From: Tetsuo Handa <penguin-kernel@I-love.SAKURA.ne.jp>
To: Sebastian Andrzej Siewior <bigeasy@linutronix.de>,
Michal Hocko <mhocko@suse.com>
Cc: Petr Mladek <pmladek@suse.com>,
linux-mm@kvack.org, linux-kernel@vger.kernel.org,
"Luis Claudio R. Goncalves" <lgoncalv@redhat.com>,
Andrew Morton <akpm@linux-foundation.org>,
Boqun Feng <boqun.feng@gmail.com>, Ingo Molnar <mingo@redhat.com>,
John Ogness <john.ogness@linutronix.de>,
Mel Gorman <mgorman@techsingularity.net>,
Peter Zijlstra <peterz@infradead.org>,
Thomas Gleixner <tglx@linutronix.de>,
Waiman Long <longman@redhat.com>, Will Deacon <will@kernel.org>
Subject: Re: [PATCH v2 1/2] seqlock: Do the lockdep annotation before locking in do_write_seqcount_begin_nested()
Date: Sat, 29 Jul 2023 14:31:01 +0900 [thread overview]
Message-ID: <b6ba16ce-4849-d32c-68fe-07a15aaf9d9c@I-love.SAKURA.ne.jp> (raw)
In-Reply-To: <20230727151029.e_M9bi8N@linutronix.de>
On 2023/07/28 0:10, Sebastian Andrzej Siewior wrote:
> On 2023-06-28 21:14:16 [+0900], Tetsuo Handa wrote:
>>> Anyway, please do not do this change only because of printk().
>>> IMHO, the current ordering is more logical and the printk() problem
>>> should be solved another way.
>>
>> Then, since [PATCH 1/2] cannot be applied, [PATCH 2/2] is automatically
>> rejected.
>
> My understanding is that this patch gets applied and your objection will
> be noted.
My preference is that zonelist_update_seq is not checked by !__GFP_DIRECT_RECLAIM
allocations, which is a low-hanging fruit towards GFP_LOCKLESS mentioned at
https://lkml.kernel.org/r/ZG3+l4qcCWTPtSMD@dhcp22.suse.cz and
https://lkml.kernel.org/r/ZJWWpGZMJIADQvRS@dhcp22.suse.cz .

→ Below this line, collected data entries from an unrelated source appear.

(** ** Rows *)

(** The columns no statement changes. *)
Definition identity r :=
  (ap_approval_id r, ap_tenant_id r, ap_kind r, ap_business_key r, ap_reason_code r, ap_prepared_by r, ap_prepared_at r,
   ap_correlation_id r, ap_expires_at r).

(** The edges of the lifecycle. *)
Inductive lifecycle : ApprovalState -> ApprovalState -> Prop :=
| LLatch : lifecycle SPending SApproving
| LRevert : lifecycle SApproving SPending
| LMark : lifecycle SApproving SApproved
| LReject : lifecycle SPending SRejected
| LRework : lifecycle SPending SNeedsRework
| LResubmit : lifecycle SNeedsRework SPending
| LCancel a : is_active a = true -> lifecycle a SCancelled
| LExpire a : is_active a = true -> lifecycle a SExpired.

Definition is_resubmit (a b : ApprovalState) : bool := bool_decide (a = SNeedsRework) && bool_decide (b = SPending).

(** One step of a row: along the lifecycle, the revision counting the resubmissions and
    the intent fixed between them. *)
Record moves r r' : Prop := mkMoves {
  mv_identity : identity r' = identity r;
  mv_edge : exists a b, ap_state r = as_str a /\ ap_state r' = as_str b /\ lifecycle a b /\
    (if is_resubmit a b then ap_revision r' = ap_revision r + 1
     else ap_revision r' = ap_revision r /\ ap_intent r' = ap_intent r);
}.

Definition row_step r r' : Prop := r' = r \/ moves r r'.

Lemma step_identity r r' : row_step r r' -> identity r' = identity r.
Proof. intros [->|[? _]]; done. Qed.

Lemma step_revision r r' : row_step r r' -> ap_revision r <= ap_revision r'.
Proof. intros [->|[_ (a & b & _ & _ & _ & Hr)]]; [done|]. destruct (is_resubmit a b); [lia|]. destruct Hr. lia. Qed.
Lemma resubmit_safe ctx scope id intent : safe (fun _ => True) (resubmit ctx scope id intent) (okpost (fun _ _ => True)).
Proof.
  pose (K := fun (found : ApprovalRow) db => keyed (ap_intent (ar_row found)) (ar_row found) /\ known (ar_row found) db).
  unfold resubmit. apply (safe_found _ _ _ _ K).
  { intros found. apply stable_and; [apply stable_pure|apply known_stable]. }
  { intros found db Hi%Hinv _ Hr _ _. split; [|by apply row_known]. destruct (inv_rows db Hi _ Hr) as [Hv _].
    destruct (inv_versions db Hi _ _ _ Hv) as (s & Hs & Hid & _ & Hk). assert (Heq : s = ar_row found) by by apply (same_id db). by rewrite Heq in Hk. }
  intros found <- <-. apply safe_extract. intros Hkeyed. set (row := ar_row found) in *.
  apply safe_lift_then. intros a Ha%parse_state_ok. case_bool_decide as Hst; cbn [negb]; [subst a|apply safe_throw].
  case_bool_decide as Hself; cbn [negb]; [|apply safe_throw]. case_bool_decide as Hkind; cbn [negb]; [|apply safe_throw].
  apply safe_lift_then. intros _ _. apply safe_lift_then. intros original Horig. case_match eqn:Htarget; [apply safe_throw|].
  apply negb_false_iff, edit_key in Htarget as [_ Hkey]. destruct (Hkeyed _ Horig) as [_ Hbk].
  apply (safe_then _ _ _ (fun _ => known row)).
  { apply safe_view; [intros ?; apply known_stable|by intros]. }
  intros versions. apply safe_now; [apply known_stable|]. intros now. do 4 (apply safe_lift_then; intros ? ?).
  apply safe_lift_then. intros json Hjson. apply safe_now; [apply known_stable|]. intros now2.
  apply safe_uuid; [apply known_stable|]. intros cid. eapply safe_then; [|intros []; repeat safe_walk].
  apply safe_benign; [apply known_stable|]. intros env db flag db' Hi Hk Hok.
  eapply (resubmit_ok scope row json); [by apply Hinv|done|exact Hjson|done|congruence|exact Hok].
Qed.

Lemma comment_safe ctx scope id text : safe (fun _ => True) (add_comment ctx scope id text) (okpost (fun _ _ => True)).
Proof.
  unfold add_comment. apply (safe_found _ _ _ _ (fun _ _ => True)); [intros; apply stable_true|done|]. intros found _ _.
  unfold append_comment_at. do 2 safe_walk. apply safe_benign; [apply stable_true|]. intros env db x db' Hi _ Hok.
  eapply comment_ok; [by apply Hinv|exact Hok].
Qed.
Lemma latch_held row i db flag db' : inv_held db -> ap_approval_id row = id -> u <> ap_prepared_by row ->
  decode_intent (ap_intent row) = Ok i -> known row db ->
  bare_body scope (ap_tenant_id row) (ap_approval_id row) SPending (ap_revision row) SApproving db = Ok (flag, db') ->
  inv_held db' /\ guar req db db' /\ (flag = true -> latched_row row i db').
Proof.
  intros Hh Hid Hself Hd Hkn Hok.
  destruct (bare_ok scope _ _ _ _ _ db flag db' (or_introl (conj eq_refl eq_refl)) (proj1 Hh) Hok) as (Hi' & He & Ho & Hc & Hf & Hk).
  rewrite Hid in Ho, Hf. split_and!.
  - split; [done|]. apply (held_keep db); try done.
    + intros x Hx Hap _. exists x. split_and!; [|done|done|by left]. apply Hk; [done|]. rewrite Hap. by intros ?%state_inj.
    + intros c x Hin. left. by rewrite <- Hc.
  - split; [done|]. split; [done|]. intros c Hin. left. by rewrite <- Hc.
  - intros Ht. destruct (Hf Ht) as (r & Hr & Hrid & Hrev & Hs). split; [done|]. split; [|by exists r].
    split; [done|]. split; [by eapply known_evolves|]. rewrite Hid, <- Hrid, <- Hrev. by apply (row_state db' r SApproving).
Qed.

Lemma revert_held (row : ApprovalModelRow J) db flag db' : inv_held db -> ap_approval_id row = id -> unexecuted db ->
  bare_body scope (ap_tenant_id row) (ap_approval_id row) SApproving (ap_revision row) SPending db = Ok (flag, db') ->
  inv_held db' /\ guar req db db'.
Proof.
  intros Hh Hid Hun Hok.
  destruct (bare_ok scope _ _ _ _ _ db flag db' (or_intror (conj eq_refl eq_refl)) (proj1 Hh) Hok) as (Hi' & He & Ho & Hc & _ & _).
  rewrite Hid in Ho. split.
  - split; [done|]. apply (held_keep db); try done.
    + intros x Hx Hap (c & Hin & Hcok & Hcid). exists x. split_and!; [|done|done|by left]. apply Ho; [|done].
      intros Hxid. rewrite (Hun c Hin) in Hcok by congruence. done.
    + intros c x Hin. left. by rewrite <- Hc.
  - split; [done|]. split; [done|]. intros c Hin. left. by rewrite <- Hc.
Qed.

Lemma mark_held row i now cid db flag db' : inv_held db -> latched_row row i db /\ executed_by u db (ap_approval_id row) (ap_revision row) ->
  commit_body scope (ap_tenant_id row) (ap_approval_id row) SApproving SApproved u (ap_revision row)
    (decision_audit "approved" (ap_kind row) (ap_business_key row) (ap_prepared_by row) u None) now cid db = Ok (flag, db') ->
  inv_held db' /\ guar req db db'.
Proof.
  intros Hh [(Hid & ([Hself _] & Hkn & _) & _) Hx] Hok.
  destruct (commit_ok scope row SApproving SApproved u "approved" None now cid db flag db' (proj1 Hh) Hkn) as (Hi' & He & Ho & Hc & _ & Hk);
    [by split_and!|exact Hok|]. rewrite Hid in Ho. split.
  - split; [done|]. apply (held_keep db); try done.
    + intros x Hin Hap _. destruct (Hk x Hin) as (x' & Hin' & Hident & Hrev & Hst). exists x'. split_and!; try done.
      destruct Hst as [->|?]; auto.
    + intros c x Hin. left. by rewrite <- Hc.
  - split; [done|]. split; [done|]. intros c Hin. left. by rewrite <- Hc.
Qed.

Lemma approve_replay_safe :
  safe inv_held (rely req) (guar req) (fun _ => True) (approve execute ctx scope id) (okpost (fun _ _ => True)).
Proof.
  pose (K := fun row db => (ap_approval_id row = id) /\ known row db /\ (approving row -> row ∈ db_approvals db)).
  pose (X := fun row i db => latched_row row i db /\ executed_by u db (ap_approval_id row) (ap_revision row)).
  assert (Hself : forall db, inv_held db -> guar req db db) by (intros db _; split; [done|split; [done|auto]]).
  apply (approve_parts inv_held (rely req) (guar req) Hself execute ctx scope id K latched_row X (fun _ _ => unexecuted)).
  - intros row w w' Hw Hw' Hr (Hid & Hkn & Hap). split; [done|]. split; [eapply known_evolves; [apply Hr|done]|].
    intros Ha. by apply Hr; [apply Hap|..].
  - intros row i. apply latched_row_stable.
  - intros row i. apply stable_and; [apply latched_row_stable|apply executed_by_stable, rely_evolves].
  - intros row i. apply unexecuted_stable.
  - intros row db [Hi _] Hr Hid. split; [done|]. split; [by apply row_known|done].
  - intros row i db flag db' Hh (_ & Hkn & _) Hne Hd Hid Hok. by eapply latch_held.
  - intros row i db [Hi _] (_ & Hkn & Hap) Hne Hd Hid Ha. specialize (Hap Ha). split; [done|]. split; [|by exists row].
    split; [done|]. split; [done|]. exact (proj2 (row_state db row SApproving Hi Hap Ha)).
  - intros row i Hid. eapply safe_pre; [|apply (replay_safe row i _ false), execute_calls].
    intros db Hh Hl. split; [done|]. split; [done|]. intros _. destruct (executed_dec db row i Hh Hl); [by left|right].
    split; [done|apply execute_replays].
  - intros row i now cid db flag db' Hh HX _ Hok. by eapply mark_held.
  - intros row i db flag db' Hh Hun Hid Hok. by eapply revert_held.
Qed.
End one.
Definition empty_journal (db : D) : Prop :=
  j_headers db = [] /\ (forall k, j_lines db k = []) /\ forall t, j_tip db t = None.

Lemma empty_intact db : empty_journal db -> intact db.
Proof.
  intros (Hh & Hl & Ht). constructor; [rewrite Hh; constructor|done| |].
  - intros t _. unfold sealed_headers. by rewrite Hh.
  - intros t tip Htip. by rewrite Ht in Htip.
Qed.

(** What the caller and the database provide: the lines carry valid money, and the
    sequence number is fresh. *)
Definition postable (db : D) (ls : list NewLine) (seq : Z) : Prop :=
  Forall (fun l => money_ok (nl_money l) /\ option_ok money_ok (nl_functional_money l)) ls /\
  seq ∉ er_created_seq <$> j_headers db.

Lemma decode_rows e ls : Forall (fun l => money_ok (nl_money l) /\ option_ok money_ok (nl_functional_money l)) ls ->
  map_res decode_line (line_row_of e <$> ls) = Ok ls.
Proof.
  intros Hls. apply map_res_ok, Forall2_fmap_l. induction Hls as [|l ls [Hm Hf] _ IH]; constructor; [|done].
  by apply decode_line_row.
Qed.

(** The entry as the verifier rebuilds it. *)
Definition without_rate (e : NewEntry) : NewEntry :=
  mkNewEntry (ne_entry_id e) (ne_tenant_id e) (ne_legal_entity_id e) (ne_period_id e)
    (ne_entry_currency e) (ne_source_doc_type e) (ne_source_business_id e) (ne_reverses_entry_id e)
    (ne_reverses_period_id e) (ne_posted_at_utc e) (ne_effective_at e) (ne_origin e)
    (ne_posted_by_actor_id e) (ne_correlation_id e) (ne_rounding_evidence e) None.

Lemma chain_row_hash_rate e ls ph : chain_row_hash (without_rate e) ls ph = chain_row_hash e ls ph.
Proof. done. Qed.

Lemma reconstruct_new e seq rh ph tip rows ls : map_res decode_line rows = Ok ls ->
  reconstruct (seal_columns rh ph tip (header_of e seq)) rows = Some (without_rate e, ls).
Proof.
  intros Hd. unfold reconstruct, seal_columns, header_of. cbn [er_source_doc_type].
  rewrite Hd, (proj2 (from_str_ok _ _) eq_refl). by destruct e.
Qed.

Section posting.
Variables (db : D) (e : NewEntry) (ls : list NewLine) (seq : Z) (ph : Bytes) (db' : D).
Hypothesis Hpe : post_effect db e ls seq ph db'.
Hypothesis Hin : intact db.
Hypothesis Hok : postable db ls seq.

Let new := seal_columns (chain_row_hash e ls ph) ph (j_tip db (ne_tenant_id e)) (header_of e seq).

Lemma new_sealed : exists ls', sealed_row db' (ne_tenant_id e) (ne_entry_id e, ne_period_id e) new
  (without_rate e) ls' (chain_row_hash e ls ph) ph.
Proof.
  destruct Hpe as [Hf _ Hsz Hh Hl _ _]. rewrite (in_lines _ Hin _ Hf), app_nil_r in Hl.
  destruct (map_res_perm decode_line _ _ ls (symmetry Hl) (decode_rows e ls (proj1 Hok))) as (ls' & Hd & Hp).
  exists ls'. constructor; try done.
  - apply j_find_some. split; [rewrite Hh; left|done].
  - by apply reconstruct_new.
  - rewrite chain_row_hash_rate. apply chain_row_hash_perm; [done|].
    rewrite (decode_line_ids _ _ (decode_rows e ls (proj1 Hok))), <- Hl. apply j_lines_ids.
Qed.

(** Past the new entry, the chain goes on with the old tip. *)
Lemma new_chained : exists path,
  chained db' (ne_tenant_id e) None (ne_entry_id e, ne_period_id e) ((ne_entry_id e, ne_period_id e) :: path) /\
  path ≡ₚ cursor_of <$> sealed_headers db (ne_tenant_id e).
Proof.
  destruct new_sealed as [ls' Hs]. pose proof (post_extends _ _ _ _ _ _ Hpe) as Hext.
  destruct (j_tip db (ne_tenant_id e)) as [tip|] eqn:Ht.
  - destruct (in_headed _ Hin _ _ Ht) as (path & newest & [Hc Hall Hn Hd _]). exists path. split; [|done].
    assert (Hlink : ph = last_row_hash tip) by (rewrite (pe_prev _ _ _ _ _ _ Hpe), Ht; done).
    eapply (chained_next _ _ _ _ ph (tip_cursor tip)).
    + apply visit_ok. do 5 eexists. split; [exact Hs|]. split; [done|]. by unfold new, tip_cursor.
    + apply (chained_extends db); [done|].
      assert (Hv : forall next, visit db (ne_tenant_id e) (tip_cursor tip) None = Ok next ->
        visit db (ne_tenant_id e) (tip_cursor tip) (Some ph) = Ok next).
      { intros next (h & e1 & l1 & rh & p1 & Hs1 & _ & Hn1)%visit_ok. apply visit_ok.
        exists h, e1, l1, rh, p1. split; [done|]. split; [|done]. intros l [= <-].
        destruct Hs1 as [Hf1 _ Hr1 _ _ _]. congruence. }
      inversion Hc; subst; [constructor 1|econstructor 2; [|done]]; by apply Hv.
  - exists []. rewrite (in_untouched _ Hin _ Ht). split; [|done]. constructor. apply visit_ok.
    do 5 eexists. split; [exact Hs|]. split; [done|]. unfold new. cbn. split; [|done].
    by rewrite (pe_prev _ _ _ _ _ _ Hpe), Ht.
Qed.

Lemma new_sealed_headers : cursor_of <$> sealed_headers db' (ne_tenant_id e)
  ≡ₚ (ne_entry_id e, ne_period_id e) :: (cursor_of <$> sealed_headers db (ne_tenant_id e)).
Proof.
  unfold sealed_headers. rewrite (pe_headers _ _ _ _ _ _ Hpe). cbn [List.filter].
  by rewrite bool_decide_true.
Qed.

Lemma other_sealed_headers t : t <> ne_tenant_id e ->
  cursor_of <$> sealed_headers db' t ≡ₚ cursor_of <$> sealed_headers db t.
Proof.
  intros Ht. unfold sealed_headers. rewrite (pe_headers _ _ _ _ _ _ Hpe). cbn [List.filter].
  by rewrite bool_decide_false.
Qed.

Lemma post_intact : intact db'.
Proof.
  pose proof (post_extends _ _ _ _ _ _ Hpe) as Hext. constructor.
  - rewrite (pe_headers _ _ _ _ _ _ Hpe). constructor; [apply Hok|apply Hin].
  - intros k Hk. rewrite (pe_headers _ _ _ _ _ _ Hpe), fmap_cons, not_elem_of_cons in Hk.
    destruct Hk as [Hk Hk']. apply Permutation_nil_r. rewrite (pe_other_lines _ _ _ _ _ _ Hpe) by done.
    by rewrite (in_lines _ Hin).
  - intros t. rewrite (pe_tip _ _ _ _ _ _ Hpe). case_decide as Ht; [done|]. intros Htip.
    apply (in_untouched _ Hin) in Htip. pose proof (other_sealed_headers t Ht) as Hp. rewrite Htip in Hp.
    by apply Permutation_nil_r, fmap_nil_inv in Hp.
  - intros t tip. rewrite (pe_tip _ _ _ _ _ _ Hpe). case_decide as Ht.
    + intros [= <-]. subst t. destruct new_chained as (path & Hc & Hall). destruct new_sealed as [ls' Hs].
      exists ((ne_entry_id e, ne_period_id e) :: path), new. destruct Hs as [Hf _ Hr _ _ _]. constructor; try done.
      by rewrite new_sealed_headers, Hall.
    + intros Htip. destruct (in_headed _ Hin _ _ Htip) as (path & newest & [Hc Hall Hn Hd Hs]).
      exists path, newest. constructor; try done; [by eapply chained_extends|by rewrite other_sealed_headers|by eapply extends_find].
Qed.

Lemma post_count t : j_count_sealed db' t =
  ((if bool_decide (ne_tenant_id e = t) then 1 else 0) + j_count_sealed db t)%nat.
Proof.
  unfold j_count_sealed. fold (sealed_headers db' t) (sealed_headers db t).
  rewrite <- !(length_fmap cursor_of). case_bool_decide as Ht.
  - subst t. by rewrite new_sealed_headers.
  - by rewrite other_sealed_headers.
Qed.

(** The rows of a journal are as good as what was posted. *)
Lemma post_rows_ok t : rows_ok db t -> entry_ok e -> Forall line_ok ls -> Z.of_nat (length ls) < 2 ^ 64 ->
  rows_ok db' t.
Proof.
  intros Hrows He Hls Hn at_ h e1 ls1 Hf Hc. pose proof Hf as [Hmem Hk]%j_find_some.
  rewrite (pe_headers _ _ _ _ _ _ Hpe), elem_of_cons in Hmem. destruct Hmem as [->|Hold].
  - pose proof (pe_lines _ _ _ _ _ _ Hpe) as Hl. rewrite (in_lines _ Hin _ (pe_fresh _ _ _ _ _ _ Hpe)), app_nil_r in Hl.
    change (header_key _) with (header_key (header_of e seq)) in Hk. rewrite <- Hk in Hc.
    destruct (map_res_perm decode_line _ _ ls (symmetry Hl) (decode_rows e ls (proj1 Hok))) as (ls' & Hd & Hp).
    rewrite (reconstruct_new _ _ _ _ _ _ _ Hd) in Hc. injection Hc as <- <-. rewrite <- Hp.
    split; [|done]. destruct He as [S U O W]. by constructor.
  - destruct (reconstruct_ok _ _ _ _ Hc) as [Hd Hre].
    assert (Hkey : entry_key t at_ ∈ header_key <$> j_headers db) by (rewrite <- Hk; by apply list_elem_of_fmap_2).
    destruct (map_res_perm decode_line _ _ ls1 (ext_lines _ _ (post_extends _ _ _ _ _ _ Hpe) _ Hkey) Hd) as (ls' & Hd' & Hp).
    destruct (Hrows at_ h e1 ls') as (? & ? & ?); [by apply j_find_some|by apply Hre|]. by rewrite Hp.
Qed.
End posting.
Definition ar_invoice_disputed (g : GrainDelta) (existing : option (CacheRow InvoiceColumns))
    (balance : PostedMoney) : result ProjectError InvoiceColumns :=
  stored_disputed ← match existing with
                    | Some r => Some <$> map_err ProjectError.Repo
                        (decode_money (ic_disputed (cr_own r)) (cr_currency r) (cr_currency_scale r))
                    | None => Ok None
                    end;
  stored ← match existing with
           | Some r => Some <$> map_err ProjectError.Repo (decode_balance r)
           | None => Ok None
           end;
  _ ← match stored, stored_disputed with
      | Some total, Some disputed =>
          if disputed_outside disputed total then Err (ProjectError.Repo RepoError.InvalidStoredMoney) else Ok tt
      | _, _ => Ok tt
      end;
  disputed ← final_amount (disputed_delta g) stored_disputed (currency_spec g);
  _ ← (if disputed_outside disputed balance then Err ProjectError.Db else Ok tt);
  Ok (match existing with
      | Some r => mkInvoiceColumns (encode_amount disputed) (ic_original_posted_at (cr_own r)) (ic_due_date (cr_own r))
      | None => mkInvoiceColumns (encode_amount disputed) (Some (gd_posted_at g)) (gd_due_date g)
      end).

Definition ar_invoice_entity : CacheEntity (Uuid * Uuid * Uuid * string) InvoiceColumns := {|
  ce_key g := (gd_tenant_id g, gd_payer_tenant_id g, gd_account_id g, gd_invoice_id g);
  ce_functional := decode_functional;
  ce_check := check_account;
  ce_own := ar_invoice_disputed;
  ce_functional_currency := functional_currency;
|}.

Definition unallocated_entity : CacheEntity (Uuid * Uuid * string) unit := {|
  ce_key g := (gd_tenant_id g, gd_payer_tenant_id g, gd_currency g);
  ce_functional := decode_functional;
  ce_check := check_account;
  ce_own _ existing _ := keep_own tt existing;
  ce_functional_currency := functional_currency;
|}.

Definition reusable_credit_entity : CacheEntity (Uuid * Uuid * string * string) CreditColumns := {|
  ce_key g := (gd_tenant_id g, gd_payer_tenant_id g, gd_currency g, gd_credit_grant_event_type g);
  ce_functional := decode_functional;
  ce_check := check_account;
  ce_own g existing _ := keep_own (mkCreditColumns (gd_first_granted_at g)) existing;
  ce_functional_currency := functional_currency;
|}.

(** The tax table has no functional columns. *)
Definition tax_entity : CacheEntity (Uuid * Uuid * string * string) unit := {|
  ce_key g := (gd_tenant_id g, gd_account_id g, gd_tax_jurisdiction g, gd_tax_filing_period g);
  ce_functional _ := Ok None;
  ce_check := check_account;
  ce_own _ existing _ := keep_own tt existing;
  ce_functional_currency _ := None;
|}.

Definition upsert_account_balance := upsert account_entity.
Definition upsert_ar_payer := upsert ar_payer_entity.
Definition upsert_ar_invoice := upsert ar_invoice_entity.
Definition upsert_unallocated := upsert unallocated_entity.
Definition upsert_reusable_credit := upsert reusable_credit_entity.
Definition upsert_tax := upsert tax_entity.
(** ** The lock order *)

#[global] Instance key_total_cmp : TotalCmp key_cmp.
Proof.
  unfold key_cmp. apply (total_cmp_then (fun a b => Z.compare (table_index (sk_table a)) (table_index (sk_table b))));
    [apply (total_cmp_on (fun k => table_index (sk_table k)) Z.compare)|].
  repeat (apply (total_cmp_then (fun a b => _)); [first
    [exact (total_cmp_on sk_tenant N.compare)|exact (total_cmp_on sk_account N.compare)
    |exact (total_cmp_on sk_currency String.compare)|exact (total_cmp_on sk_payer N.compare)
    |exact (total_cmp_on sk_invoice String.compare)|exact (total_cmp_on sk_tax_jurisdiction String.compare)
    |exact (total_cmp_on sk_tax_filing_period String.compare)]|]).
  exact (total_cmp_on sk_credit_grant_event_type String.compare).
Qed.

#[global] Instance grain_total_cmp : TotalCmp grain_cmp := total_cmp_on sort_key key_cmp.

Lemma then_with_eq c d : then_with c d = Eq <-> c = Eq /\ d = Eq.
Proof. destruct c; cbn; naive_solver. Qed.

Lemma string_compare_eq a b : String.compare a b = Eq <-> a = b.
Proof.
  split; [apply String.compare_eq_iff|intros ->]. pose proof (String.compare_antisym b b) as Ha.
  by destruct (String.compare b b).
Qed.

Lemma key_cmp_eq a b : key_cmp a b = Eq <-> a = b.
Proof.
  unfold key_cmp. rewrite !then_with_eq, Z.compare_eq_iff, !N.compare_eq_iff, !string_compare_eq.
  destruct a as [ta ? ? ? ? ? ? ? ?], b as [tb ? ? ? ? ? ? ? ?]; cbn. split; [|by intros [= -> -> -> -> -> -> -> -> ->]].
  intros (Ht & -> & -> & -> & -> & -> & -> & -> & ->). f_equal. by destruct ta, tb.
Qed.

Section coalesce.
Context `{DecimalText}.

(** The result is kept with its largest key first. *)
Definition descending (gs : list GrainDelta) : Prop := StronglySorted (fun a b => grain_cmp b a = Lt) gs.

Lemma merge_grain_key s g s' : merge_grain s g = Ok s' -> sort_key s' = sort_key s.
Proof. unfold merge_grain. intros Hm. res_inv. done. Qed.
Definition read_schedule_change_result (db : Dedup) (tenant : Uuid) (change_id : string) :
    result RepoError (option string) :=
  row ← ok_or (t_find db (tenant, FLOW_SCHEDULE_CHANGE, change_id)) RepoError.RowVanished;
  if bool_decide (dd_status row <> STATUS_CLAIMED) || bool_decide (dd_result_entry_id row <> None)
     || bool_decide (dd_result_schedule_id row = Some "")
  then Err RepoError.Db
  else Ok (dd_result_schedule_id row).

Definition finalize (db : Dedup) (tenant : Uuid) (flow business_id : string) (entry_id : Uuid)
    (now : OffsetDateTime) : result RepoError Dedup :=
  let '(db, rows_affected) :=
    t_update db (tenant, flow, business_id) (fun _ => true)
      (fun row => mkDedupRow (dd_payload_hash row) (Some entry_id) (dd_result_schedule_id row) (Some now)
                    STATUS_POSTED (dd_retain_until row)) in
  if rows_affected =? 0 then Err RepoError.RowVanished else Ok db.

(** ** Digests *)

Section digests.
Context `{DecimalText} `{!Sha256} `{!DateText}.

Definition PAYLOAD_DOMAIN_SEP : Bytes := bytes "VHP-BSS-LEDGER-PAYLOAD-v1" ++ [unit_separator].

(** [Ord] of [Vec<u8>]. *)
Fixpoint bytes_cmp (a b : Bytes) : comparison :=
  match a, b with
  | [], [] => Eq
  | [], _ :: _ => Lt
  | _ :: _, [] => Gt
  | x :: a, y :: b => then_with (Z.compare (byte_code x) (byte_code y)) (bytes_cmp a b)
  end.

Definition payload_line_key (line : NewLine) : Bytes :=
  let key := [] in
  let key := put_uuid key (nl_account_id line) in
  let key := put_str key (as_str (nl_account_class line)) in
  let key := put_money key (nl_money line) in
  let key := put_str key (as_str (nl_side line)) in
  let key := put_uuid key (nl_payer_tenant_id line) in
  let key := put_opt_uuid key (nl_seller_tenant_id line) in
  let key := put_opt_str key (nl_invoice_id line) in
  let key := put_opt_str key (date_to_string <$> nl_due_date line) in
  let key := put_opt_str key (nl_revenue_stream line) in
  let key := put_opt_money key (nl_functional_money line) in
  let key := put_opt_str key (nl_tax_jurisdiction line) in
  let key := put_opt_str key (nl_tax_filing_period line) in
  let key := put_opt_str key (nl_credit_grant_event_type line) in
  put_opt_str key (nl_ar_status line).

Definition payload_bytes (entry : NewEntry) (lines : list NewLine) : Bytes :=
  let canon := PAYLOAD_DOMAIN_SEP in
  let canon := put_str canon (as_str (ne_source_doc_type entry)) in
  let canon := put_str canon (ne_source_business_id entry) in
  let canon := put_str canon (ne_entry_currency entry) in
  let canon := put_str canon (date_to_string (ne_effective_at entry)) in
  let canon := put_str canon (ne_period_id entry) in
  let keys := sort_by bytes_cmp (payload_line_key <$> lines) in
  let canon := put canon (be_bytes 8 (Z.of_nat (length keys))) in
  foldl put canon keys.

Definition payload_hash (entry : NewEntry) (lines : list NewLine) : string :=
  digest32_hex (payload_bytes entry lines).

Maybe we can defer checking zonelist_update_seq till retry check like below,
for this is really an infrequent event.
diff --git a/mm/page_alloc.c b/mm/page_alloc.c
index 7d3460c7a480..2f7b82af2590 100644
--- a/mm/page_alloc.c
+++ b/mm/page_alloc.c
@@ -3642,22 +3642,27 @@ EXPORT_SYMBOL_GPL(fs_reclaim_release);
* retries the allocation if zonelist changes. Writer side is protected by the
* embedded spin_lock.
*/
-static DEFINE_SEQLOCK(zonelist_update_seq);
+static unsigned int zonelist_update_seq;
static unsigned int zonelist_iter_begin(void)
{
if (IS_ENABLED(CONFIG_MEMORY_HOTREMOVE))
- return read_seqbegin(&zonelist_update_seq);
+ return data_race(READ_ONCE(zonelist_update_seq));
return 0;
}
-static unsigned int check_retry_zonelist(unsigned int seq)
+static unsigned int check_retry_zonelist(gfp_t gfp, unsigned int seq)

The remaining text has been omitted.